::: RECORDS FOR THIS TASK
#[global] Instance result_ret : MRet result := @Ok.
#[global] Instance result_bind : MBind result := λ A B f m,
  match m with Ok a => f a | Err e => Err e end.
#[global] Instance result_fmap : FMap result := λ A B f m,
  match m with Ok a => Ok (f a) | Err e => Err e end.

(** [if err != nil { return fmt.Errorf(..., err) }] *)
Definition map_err {A} (f : go_error → go_error) (r : result A) : result A :=
  match r with Ok a => Ok a | Err e => Err (f e) end.

(** [if cond { return err }] *)
Definition fail_if (c : bool) (e : go_error) : result unit :=
  if c then Err e else Ok tt.

(** A [for] loop whose body may return an error: the first error ends it. *)
Fixpoint foldM {S A} (f : S → A → result S) (s : S) (l : list A) : result S :=
  match l with
  | [] => Ok s
  | a :: l => s' ← f s a; foldM f s' l
  end.

(** A [for] loop that only checks its elements. *)
Definition forM {A} (f : A → result unit) (l : list A) : result unit :=
  foldM (λ _ a, f a) tt l.

Definition is_ok {A} (r : result A) : bool :=
  match r with Ok _ => true | Err _ => false end.

(** ** Machine integers *)

(** Two's-complement wrap-around at [w] bits. *)
Definition wrap (w z : Z) : Z := ((z + 2 ^ (w - 1)) mod 2 ^ w - 2 ^ (w - 1))%Z.
Definition int32 : Z → Z := wrap 32.
Definition int64 : Z → Z := wrap 64.
Definition max_int32 : Z := 2147483647.
Definition max_int64 : Z := 9223372036854775807.

(** ** Time *)

(** [time.Time] as nanoseconds since the zero instant (January 1, year 1, UTC);
    [time.Duration] as a 64-bit count of nanoseconds. *)
Abbreviation time := Z (only parsing).
Definition zero_time : time := 0%Z.
Definition time_is_zero (t : time) : bool := t == zero_time.
Definition second : Z := 1000000000.
Definition microsecond : Z := 1000.

(** [time.Duration(n) * time.Second]: a 64-bit product. *)
Definition seconds (n : Z) : Z := int64 (n * second)%Z.
Definition time_add (t : time) (d : Z) : time := (t + d)%Z.
Definition time_before (t u : time) : bool := (t <? u)%Z.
::::::
Lines holding the word "loop" should be copied from the entries above.

(** A [for] loop whose body may return an error: the first error ends it. *)
(** A [for] loop that only checks its elements. *)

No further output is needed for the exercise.